近所のお客様から『自家製味噌用に作った大豆が余ったので使って欲しい』というお申し出があった。
皺と裂皮が目立つが粒径は揃っている。
すぐに豆腐にするには何ら問題は無い。
聞けば、使えないなら畑に戻すという。
紙袋に入った15キロの大豆。
うちにとっては僅かな量だが、15キロを作る為にこのお客様は半年を費やしている。
買わせていただいた。
来る2011年も相変わらず大豆製品は叩き売られ、大豆に携わる業界再編は必至であろう。

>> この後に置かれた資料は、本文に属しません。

(** * benchdnn graph driver: the partition input displacer

    A shallow embedding of [tests/benchdnn/graph/input_displacer.cpp]:
    the constructor of [partition_data_displacer_t], which scans a partition
    for the dequantize operations whose input has to be filled with
    quantization-friendly data, and [displace_input_data] with its helper
    [gen_quantize_filling], which produce that data through the reference
    primitives. *)

From Stdlib Require Import ZArith Lia List.
From stdpp Require Import gmap strings list fin_maps.

Local Open Scope string_scope.

(** ** Data model *)

(** Logical tensors.  The driver reads [id_] and [data_type_]; the shape is
    carried along with the descriptor. *)
Module LT.
Record deserialized_lt := mk {
  id_ : nat;
  data_type_ : string;
  shape_ : list Z
}.
End LT.
Abbreviation deserialized_lt := LT.deserialized_lt.

(** Attributes.  Only the 64-bit integer vector form is read or written by the
    displacer (the [order] of a StaticTranspose). *)
Record deserialized_attr := {
  type_ : string;
  s64_vector_ : list Z
}.

Module OP.
Record deserialized_op := mk {
  id_ : nat;
  name_ : string;
  kind_ : string;
  attrs_ : gmap string deserialized_attr;
  in_lts_ : list deserialized_lt;
  out_lts_ : list deserialized_lt
}.
End OP.
Abbreviation deserialized_op := OP.deserialized_op.

Record deserialized_graph := {
  ops_ : list deserialized_op
}.

(** Modelled from the spec: [deserialized_graph::get_op_by_out_lt] and
    [deserialized_op::empty] are declared in deserialize.hpp, which is not part
    of the sources at hand.  The spec's [producer_of] answers with the
    operation that has the tensor among its outputs, or with an explicit
    "none" (the empty operation of the source), here [None]. *)
Definition get_op_by_out_lt (dg : deserialized_graph) (out_lt_id : nat)
  : option deserialized_op :=
  List.find
    (fun op =>
       existsb (fun lt => Nat.eqb (LT.id_ lt) out_lt_id) (OP.out_lts_ op))
    (ops_ dg).

(** The two static kind tables of the constructor, spelled as in the source. *)
Definition main_op_kind : gset string :=
  list_to_set
    ["Convolution"; "ConvTranspose"; "AvgPool"; "MaxPool"; "MatMul"; "Add";
     "Divide"; "Maximum"; "Minimum"; "Multiply"; "Substract"].

Definition go_through_op_kind : gset string :=
  list_to_set
    ["StaticTranspose"; "StaticReshape"; "TypeCast"; "Quantize"; "Dequantize"].

(** One entry of [quantize_displace_]: the main op (by value), the offset of
    the input, and the tensor in front of the dequantize. *)
Abbreviation displace_t := (deserialized_op * nat * deserialized_lt)%type.

Record partition_data_displacer_t := {
  dg_ : option deserialized_graph;
  op_ids_set_ : gset nat;
  quantize_displace_ : gmap nat displace_t
}.

(** Ways a piece of the driver can end: normally with a value; by leaving the
    process through [exit] (the [SAFE_V] macro); on a failed [assert]; in
    undefined behaviour (element 0 of an empty vector); or not at all within
    the fuel given to a loop. *)
Inductive exec (A : Type) : Type :=
| Value (a : A)
| Exited (code : Z)
| Aborted
| UndefinedBehaviour
| OutOfFuel.
Arguments Value {A} a.
Arguments Exited {A} code.
Arguments Aborted {A}.
Arguments UndefinedBehaviour {A}.
Arguments OutOfFuel {A}.

Definition exec_bind {A B} (x : exec A) (f : A -> exec B) : exec B :=
  match x with
  | Value a => f a
  | Exited c => Exited c
  | Aborted => Aborted
  | UndefinedBehaviour => UndefinedBehaviour
  | OutOfFuel => OutOfFuel
  end.

#[global] Instance exec_mbind : MBind exec := fun A B f x => exec_bind x f.
#[global] Instance exec_mret : MRet exec := fun A a => Value a.

(** ** The constructor: scanning for dequantize boundaries *)

Section scanner.
Variable dg : deserialized_graph.
Variable op_ids : gset nat.

(** The test applied to the input of a dequantize: its producer is empty or
    not an op of the partition. *)
Definition no_predecessor_in_partition (lt_id : nat) : bool :=
  match get_op_by_out_lt dg lt_id with
  | None => true
  | Some prev_parent_op => bool_decide (OP.id_ prev_parent_op ∉ op_ids)
  end.

(** What one iteration of the inner [for (auto *lt = ...; true; ...)] loop
    does with the current tensor. *)
Inductive scan_step_t :=
| Emplace (parent_op_in_lt : deserialized_lt)
| Break
| Next (lt : deserialized_lt)
| Undefined.

Definition continue_on_allowed (parent_op : deserialized_op) : scan_step_t :=
  if bool_decide (OP.kind_ parent_op ∈ go_through_op_kind) then
    match OP.in_lts_ parent_op !! 0%nat with
    | Some lt => Next lt
    | None => Undefined
    end
  else Break.

Definition scan_step (lt_id : nat) : scan_step_t :=
  match get_op_by_out_lt dg lt_id with
  | None => Break
  | Some parent_op =>
      if String.eqb (OP.kind_ parent_op) "Dequantize" then
        match OP.in_lts_ parent_op !! 0%nat with
        | None => Undefined
        | Some parent_op_in_lt =>
            if no_predecessor_in_partition (LT.id_ parent_op_in_lt)
            then Emplace parent_op_in_lt
            else continue_on_allowed parent_op
        end
      else continue_on_allowed parent_op
  end.

(** The whole inner loop, started at the tensor with id [lt_id]. *)
Inductive walk_t :=
| Found (parent_op_in_lt : deserialized_lt)
| Stop
| Fault
| Diverge.

Fixpoint walk (fuel : nat) (lt_id : nat) : walk_t :=
  match fuel with
  | O => Diverge
  | S fuel' =>
      match scan_step lt_id with
      | Emplace parent_op_in_lt => Found parent_op_in_lt
      | Break => Stop
      | Next lt => walk fuel' (LT.id_ lt)
      | Undefined => Fault
      end
  end.

(** [unordered_map::emplace]: nothing happens when the key is present. *)
Definition emplace (k : nat) (v : displace_t) (m : gmap nat displace_t)
  : gmap nat displace_t :=
  match m !! k with
  | Some _ => m
  | None => <[k:=v]> m
  end.

(** A walk that ends does so within this many iterations (see
    [walk_fuel_enough]). *)
Definition scan_fuel : nat := S (length (ops_ dg)).

(** The body of [for (size_t i = 0; i < aop.in_lts_.size(); i++)]. *)
Definition scan_input (aop : deserialized_op) (i : nat) (lt : deserialized_lt)
    (m : gmap nat displace_t) : exec (gmap nat displace_t) :=
  match walk scan_fuel (LT.id_ lt) with
  | Found parent_op_in_lt =>
      Value (emplace (LT.id_ parent_op_in_lt) (aop, i, parent_op_in_lt) m)
  | Stop => Value m
  | Fault => UndefinedBehaviour
  | Diverge => OutOfFuel
  end.

Fixpoint scan_inputs (aop : deserialized_op) (i : nat)
    (lts : list deserialized_lt) (m : gmap nat displace_t)
  : exec (gmap nat displace_t) :=
  match lts with
  | [] => Value m
  | lt :: rest =>
      exec_bind (scan_input aop i lt m) (scan_inputs aop (S i) rest)
  end.

(** The outer [for (const auto &aop : dg_->ops_)]. *)
Fixpoint scan_ops (ops : list deserialized_op) (m : gmap nat displace_t)
  : exec (gmap nat displace_t) :=
  match ops with
  | [] => Value m
  | aop :: rest =>
      if bool_decide (OP.id_ aop ∉ op_ids) then scan_ops rest m
      else if bool_decide (OP.kind_ aop ∉ main_op_kind) then scan_ops rest m
      else exec_bind (scan_inputs aop 0 (OP.in_lts_ aop) m) (scan_ops rest)
  end.
End scanner.

(** [partition_data_displacer_t::partition_data_displacer_t(dg, par)], with the
    op ids of the partition as returned by [par.get_ops()]. *)
Definition partition_data_displacer_t_ctor (dg : deserialized_graph)
    (par_ops : list nat) : exec partition_data_displacer_t :=
  let op_ids_set : gset nat := list_to_set par_ops in
  exec_bind (scan_ops dg op_ids_set (ops_ dg) ∅)
    (fun m => Value {| dg_ := Some dg; op_ids_set_ := op_ids_set;
                       quantize_displace_ := m |}).
(** The countdown shows copies of camera frames and writes nothing; the
    frame it leaves in the state is a camera frame, if any. *)
Lemma countdown_images env args fuel : forall start s,
  1 <= img_index s <= count args ->
  (forall image, frame s = Some image -> from_camera env image) ->
  Forall (automatic_image_event env args)
    (trace (countdown env args fuel start s)).
Proof.
  unfold trace.
  induction fuel as [|fuel IH]; intros start s Hi Hf; [constructor|].
  rewrite countdown_S. cbv zeta.
  destruct (frame s) as [image|] eqn:Ef; [|constructor].
  assert (Shot : forall remaining,
            countdown_shot env args
              (countdown_display args image remaining (img_index s))).
  { intros remaining. exists image, remaining, (img_index s).
    split; [apply Hf; reflexivity|]. split; [exact Hi|reflexivity]. }
  destruct (_ <=? 0); [repeat constructor; apply Shot|].
  destruct (_ =? 113); [repeat constructor; apply Shot|].
  match goal with |- context [countdown env args fuel start ?x] =>
    specialize (IH start x); destruct (countdown env args fuel start x)
      as [[r1 s1] t1] end.
  cbn [snd] in *. apply Forall_app. split.
  - unfold tick_events. constructor; [apply Shot|].
    destruct (is_some _); repeat constructor.
  - apply IH; [exact Hi|].
    cbn [frame set_frame]. intros image' Hr. exists (n_reads s). exact Hr.
Qed.
(* ----------------------------------------------------------------- *)
(** ** New data wins *)

Lemma merged_rows_of_key (new_df all_df : DataFrame) (k : NaturalKey) :
  filter (has_key k)
    (sort_values cmp_date_name (drop_duplicates (new_df ++ all_df))) =
  match find (has_key k) (new_df ++ all_df) with
  | Some r => [r]
  | None => []
  end.
Proof.
  rewrite (filter_sort_values _ cmp_date_name_order), drop_duplicates_key.
  destruct (find (has_key k) (new_df ++ all_df)); reflexivity.
Qed.

Lemma find_app_l (p : SurveillanceRecord -> bool) (l1 l2 : DataFrame)
  (r : SurveillanceRecord) :
  find p l1 = Some r -> find p (l1 ++ l2) = Some r.
Proof.
  induction l1 as [|x l1 IH]; simpl; [discriminate|].
  destruct (p x); [trivial | exact IH].
Qed.

Lemma find_app_r (p : SurveillanceRecord -> bool) (l1 l2 : DataFrame) :
  (forall x, In x l1 -> p x = false) -> find p (l1 ++ l2) = find p l2.
Proof.
  induction l1 as [|x l1 IH]; simpl; intros H; [reflexivity|].
  rewrite (H x) by now left. apply IH. intros y Hy. apply H. now right.
Qed.

(** C1. When the batch holds a record with natural key [k], the updated
    HistoricalTable (written by either merge function over an existing
    table) holds exactly one record with key [k], and it is the batch's
    record (the first one of the batch with that key), whatever the
    existing table held under [k]. *)
Theorem merge_new_wins :
  forall (new_df all_df : DataFrame) (covid : option DataFrame)
         (k : NaturalKey) (r_new : SurveillanceRecord),
    find (has_key k) new_df = Some r_new ->
    exists merged,
      merged_all new_df (mkStore (Some all_df) covid) = Some merged
      /\ dag_merged_all new_df (mkStore (Some all_df) covid) = Some merged
      /\ filter (has_key k) merged = [r_new].
Proof.
  intros new_df all_df covid k r_new Hfind.
  exists (sort_values cmp_date_name (drop_duplicates (new_df ++ all_df))).
  rewrite dag_merged_all_eq, merged_all_existing.
  repeat split.
  rewrite merged_rows_of_key, (find_app_l _ _ _ _ Hfind). reflexivity.
Qed.

(** The scenario of the spec: history has ili_percent 5.0 under the key
    (2025-01-05, 2025-01-11, "新型冠状病毒"), the batch has 6.2. *)
Lemma merge_new_wins_witness :
  exists merged,
    merged_all [covid_new; flu_row] (mkStore (Some [rsv_row; covid_old]) None)
      = Some merged
    /\ dag_merged_all [covid_new; flu_row]
         (mkStore (Some [rsv_row; covid_old]) None) = Some merged
    /\ filter (has_key (natural_key covid_old)) merged = [covid_new].
Proof.
  apply (merge_new_wins [covid_new; flu_row] [rsv_row; covid_old] None
           (natural_key covid_old) covid_new).
  reflexivity.
Defined.

(* ----------------------------------------------------------------- *)
(** ** History outside the batch *)

(** C10, as stated, fails: a row of the existing table that repeats the
    key of an earlier row of that table is dropped although the batch does
    not hold its key.  Such a table is what the merge itself writes when it
    creates the file from a batch with a repeated key. *)
Lemma merge_drops_repeated_history_row :
  In covid_new [covid_old; covid_new]
  /\ (forall r, In r [flu_row] -> natural_key r <> natural_key covid_new)
  /\ exists merged,
       merged_all [flu_row] (mkStore (Some [covid_old; covid_new]) None)
         = Some merged
       /\ ~ In covid_new merged.
Proof.
  split; [right; left; reflexivity|]. split.
  - intros r [<- | []]. discriminate.
  - eexists. split; [vm_compute; reflexivity|].
    intros [H | [H | []]]; discriminate H.
Qed.

(** C10 (amended). Every record of the existing table that is the first
    of that table with its natural key, and whose key does not occur in the
    batch, is in the updated HistoricalTable, unchanged, as the only record
    of its key. *)
Theorem merge_keeps_history_outside_batch :
  forall (new_df all_df : DataFrame) (covid : option DataFrame)
         (r : SurveillanceRecord),
    find (has_key (natural_key r)) all_df = Some r ->
    (forall r', In r' new_df -> natural_key r' <> natural_key r) ->
    exists merged,
      merged_all new_df (mkStore (Some all_df) covid) = Some merged
      /\ dag_merged_all new_df (mkStore (Some all_df) covid) = Some merged
      /\ In r merged
      /\ filter (has_key (natural_key r)) merged = [r].
Proof.
  intros new_df all_df covid r Hfind Hnew.
  exists (sort_values cmp_date_name (drop_duplicates (new_df ++ all_df))).
  rewrite dag_merged_all_eq, merged_all_existing.
  assert (Hf : filter (has_key (natural_key r))
                 (sort_values cmp_date_name
                    (drop_duplicates (new_df ++ all_df))) = [r]).
  { rewrite merged_rows_of_key, find_app_r, Hfind; [reflexivity|].
    intros x Hx. apply key_eqb_neq, Hnew, Hx. }
  repeat split; [|exact Hf].
  assert (Hin : In r [r]) by now left.
  rewrite <- Hf in Hin. apply filter_In in Hin. tauto.
Qed.

Lemma merge_keeps_history_outside_batch_witness :
  exists merged,
    merged_all [covid_new; flu_row] (mkStore (Some [rsv_row; covid_old]) None)
      = Some merged
    /\ dag_merged_all [covid_new; flu_row]
         (mkStore (Some [rsv_row; covid_old]) None) = Some merged
    /\ In rsv_row merged
    /\ filter (has_key (natural_key rsv_row)) merged = [rsv_row].
Proof.
  apply (merge_keeps_history_outside_batch
           [covid_new; flu_row] [rsv_row; covid_old] None rsv_row).
  - reflexivity.
  - intros r' [<- | [<- | []]]; discriminate.
Defined.

(* ----------------------------------------------------------------- *)
(** ** Merging the same batch twice *)

Lemma filter_none (p : SurveillanceRecord -> bool) (df : DataFrame) :
  (forall r, In r df -> p r = false) -> filter p df = [].
Proof.
  induction df as [|r rest IH]; simpl; intros H; [reflexivity|].
  rewrite (H r) by now left. apply IH. intros x Hx. apply H. now right.
Qed.

Lemma filter_all (p : SurveillanceRecord -> bool) (df : DataFrame) :
  (forall r, In r df -> p r = true) -> filter p df = df.
Proof.
  induction df as [|r rest IH]; simpl; intros H; [reflexivity|].
  rewrite (H r) by now left. f_equal. apply IH. intros x Hx. apply H. now right.
Qed.

Lemma Permutation_filter (p : SurveillanceRecord -> bool)
  (df1 df2 : DataFrame) :
  Permutation df1 df2 -> Permutation (filter p df1) (filter p df2).
Proof.
  induction 1 as [|x l l' _ IH|x y l|l l' l'' _ IH1 _ IH2]; simpl.
  - apply perm_nil.
  - destruct (p x); [apply perm_skip|]; exact IH.
  - destruct (p x), (p y); try apply Permutation_refl. apply perm_swap.
  - eapply perm_trans; eassumption.
Qed.

(** The rows of [df2] that survive behind [df1]. *)
Lemma drop_duplicates_app (df1 df2 : DataFrame) :
  drop_duplicates (df1 ++ df2) =
  drop_duplicates df1 ++ drop_duplicates_from (map natural_key df1) df2.
Proof.
  unfold drop_duplicates. rewrite drop_duplicates_from_app, app_nil_r.
  reflexivity.
Qed.

Lemma drop_duplicates_rows_seen (df : DataFrame) (r : SurveillanceRecord) :
  In r (drop_duplicates df) ->
  key_seen (map natural_key df) (natural_key r) = true.
Proof.
  intros H. apply drop_duplicates_from_In in H. destruct H as [H _].
  apply key_seen_In, in_map, H.
Qed.

Lemma merge_twice_existing (new_df all_df : DataFrame) :
  sort_values cmp_date_name
    (drop_duplicates
       (new_df ++ sort_values cmp_date_name
                    (drop_duplicates (new_df ++ all_df)))) =
  sort_values cmp_date_name (drop_duplicates (new_df ++ all_df)).
Proof.
  set (seen := map natural_key new_df).
  set (unseen := fun r : SurveillanceRecord =>
                   negb (key_seen seen (natural_key r))).
  rewrite (drop_duplicates_app new_df
             (sort_values cmp_date_name
                (drop_duplicates (new_df ++ all_df)))).
  rewrite drop_duplicates_from_NoDup_filter
    by (apply sort_values_NoDup_keys, drop_duplicates_from_NoDup).
  fold seen. fold unseen.
  rewrite (filter_sort_values _ cmp_date_name_order).
  rewrite (drop_duplicates_app new_df all_df). fold seen.
  rewrite filter_app, filter_none, filter_all.
  - simpl. apply (sort_values_app_sorted _ cmp_date_name_order).
  - intros r Hr. apply drop_duplicates_from_In in Hr. destruct Hr as [_ Hr].
    unfold unseen. apply key_seen_not_In in Hr. rewrite Hr. reflexivity.
  - intros r Hr. unfold unseen, seen.
    rewrite (drop_duplicates_rows_seen _ _ Hr). reflexivity.
Qed.

Lemma merge_twice_created (new_df : DataFrame) :
  NoDup (map natural_key new_df) ->
  sort_values cmp_date_name
    (drop_duplicates (new_df ++ sort_values cmp_date_name new_df)) =
  sort_values cmp_date_name new_df.
Proof.
  intros Hnd.
  rewrite drop_duplicates_app, (drop_duplicates_NoDup_id _ Hnd).
  rewrite drop_duplicates_from_NoDup_filter
    by (apply sort_values_NoDup_keys, Hnd).
  rewrite filter_none; [rewrite app_nil_r; reflexivity|].
  intros r Hr. apply -> (sort_values_In cmp_date_name) in Hr.
  assert (Hs : key_seen (map natural_key new_df) (natural_key r) = true)
    by (apply key_seen_In, in_map, Hr).
  rewrite Hs. reflexivity.
Qed.




(* ----------------------------------------------------------------- *)
(** ** The sort invariant *)

Lemma StronglySorted_nth {A : Type} (R : A -> A -> Prop) (l : list A) :
  StronglySorted R l ->
  forall i j a b,
    (i < j)%nat -> nth_error l i = Some a -> nth_error l j = Some b -> R a b.
Proof.
  induction 1 as [|x l _ IH Hall]; intros i j a b Hij Hi Hj.
  - destruct i; discriminate.
  - destruct j as [|j]; [lia|]. simpl in Hj. destruct i as [|i].
    + simpl in Hi. injection Hi as <-.
      rewrite Forall_forall in Hall. apply Hall.
      eapply nth_error_In, Hj.
    + simpl in Hi. apply (IH i j); [lia | assumption | assumption].
Qed.

Lemma merged_all_rows (new_df : DataFrame) (st : Store)
  (merged : DataFrame) (r : SurveillanceRecord) :
  merged_all new_df st = Some merged ->
  In r merged ->
  In r new_df \/ exists all_df, all_csv st = Some all_df /\ In r all_df.
Proof.
  destruct st as [[all_df|] covid].
  - rewrite merged_all_existing. intros [= <-] Hin.
    apply -> (sort_values_In cmp_date_name) in Hin.
    apply drop_duplicates_from_In in Hin. destruct Hin as [Hin _].
    apply in_app_or in Hin. destruct Hin as [Hin | Hin]; [now left|].
    right. exists all_df. split; [reflexivity | exact Hin].
  - rewrite merged_all_created. intros [= <-] Hin.
    apply -> (sort_values_In cmp_date_name) in Hin. now left.
Qed.
(** * termai: file tools and the Anthropic provider, embedded in Rocq

    The development follows the Go sources:
    - [internal/llm/tools]: the file-record map ([recordFileRead],
      [recordFileWrite], [getLastReadTime]), the [edit] tool
      ([createNewFile], [deleteContent], [replaceContent]) and the [write]
      tool;
    - [internal/llm/provider]: [shouldRetry] and the retry loop of [send],
      [convertMessages], [convertTools], [preparedMessages], and the first
      provider's [NewMessage] (title job, parallel tool dispatch);
    - [internal/llm/tools/ls.go]: the tree [createFileTree] builds from the
      listed paths;
    - [internal/tui/components/chat]: the sidebar's map of modified files
      ([loadModifiedFiles], [processFileChanges], [getDisplayPath]).

    Go strings are byte strings ([string]); Go [int] and [int64] are [Z]
    with the 64-bit wrap-around written out where it can occur; [time.Time]
    is a [Z] counting nanoseconds from the zero time. *)

From Stdlib Require Import ZArith Floats Uint63 DecimalString.
From stdpp Require Import base gmap strings list.

Open Scope Z_scope.

(** ** Byte strings: the parts of Go's [strings] package the tools use *)

Module strings.

(** [len(s)] *)
Definition len (s : string) : Z := Z.of_nat (String.length s).

(** [s[:n]] and [s[n:]] on naturals; the Go slices are taken at [Z]
    offsets below. *)
Fixpoint take (n : nat) (s : string) : string :=
  match n, s with
  | O, _ => EmptyString
  | S _, EmptyString => EmptyString
  | S n', String a s' => String a (take n' s')
  end.

Fixpoint drop (n : nat) (s : string) : string :=
  match n, s with
  | O, _ => s
  | S _, EmptyString => EmptyString
  | S n', String _ s' => drop n' s'
  end.

Definition slice_to (s : string) (i : Z) : string := take (Z.to_nat i) s.
Definition slice_from (s : string) (i : Z) : string := drop (Z.to_nat i) s.

(** [strings.HasPrefix(s, prefix)] *)
Fixpoint HasPrefix (s prefix : string) {struct prefix} : bool :=
  match prefix with
  | EmptyString => true
  | String a p' =>
      match s with
      | EmptyString => false
      | String b s' => if Ascii.eqb a b then HasPrefix s' p' else false
      end
  end.

(** [strings.Index(s, substr)]: the offset of the first occurrence, or -1. *)
Fixpoint Index (s substr : string) : Z :=
  if HasPrefix s substr then 0
  else match s with
       | EmptyString => -1
       | String _ s' =>
           let i := Index s' substr in
           if i =? -1 then -1 else i + 1
       end.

TPP加盟が現実のものとなれば、水稲農家は少なからず打撃を受け、国内の大豆耕作も衰退へ向かうだろう。
食糧国内自給率を向上させる気でいるらしい。
本気で必死に農業をやっている方々でも個々では限界がある。
世界と戦える農業に本腰を入れなければ、将来日本人の胃袋を満たすのは海の向こうの人々になる。
外国人と日本人が同じ物を作るならどっちがいいの?
米や野菜に金払うとしたら
日本の食文化にこれっぽっちも興味のない外国人?
それとも昔から日本の食を支えてきた同じ日本人?
使用農薬を減らせ、遺伝子組み換えはNG、栽培履歴から輸送・加工・店頭陳列までの記録を準備しろ・・・
安心・安全・贅沢はもちろん結構
であれば、生産の現場を理解し、外国に負けない日本農業の環境作りも同じくらい考えるべきだ。
たとえ不揃いの15キロでも来年も買わせてもらいますよ。
価格だけの輸入大豆よりよっぽど価値があるし、どこの誰が書いたか分からないような証明書より、近所の顔なじみの方が信用置けますから。
来年はもっと作ってください。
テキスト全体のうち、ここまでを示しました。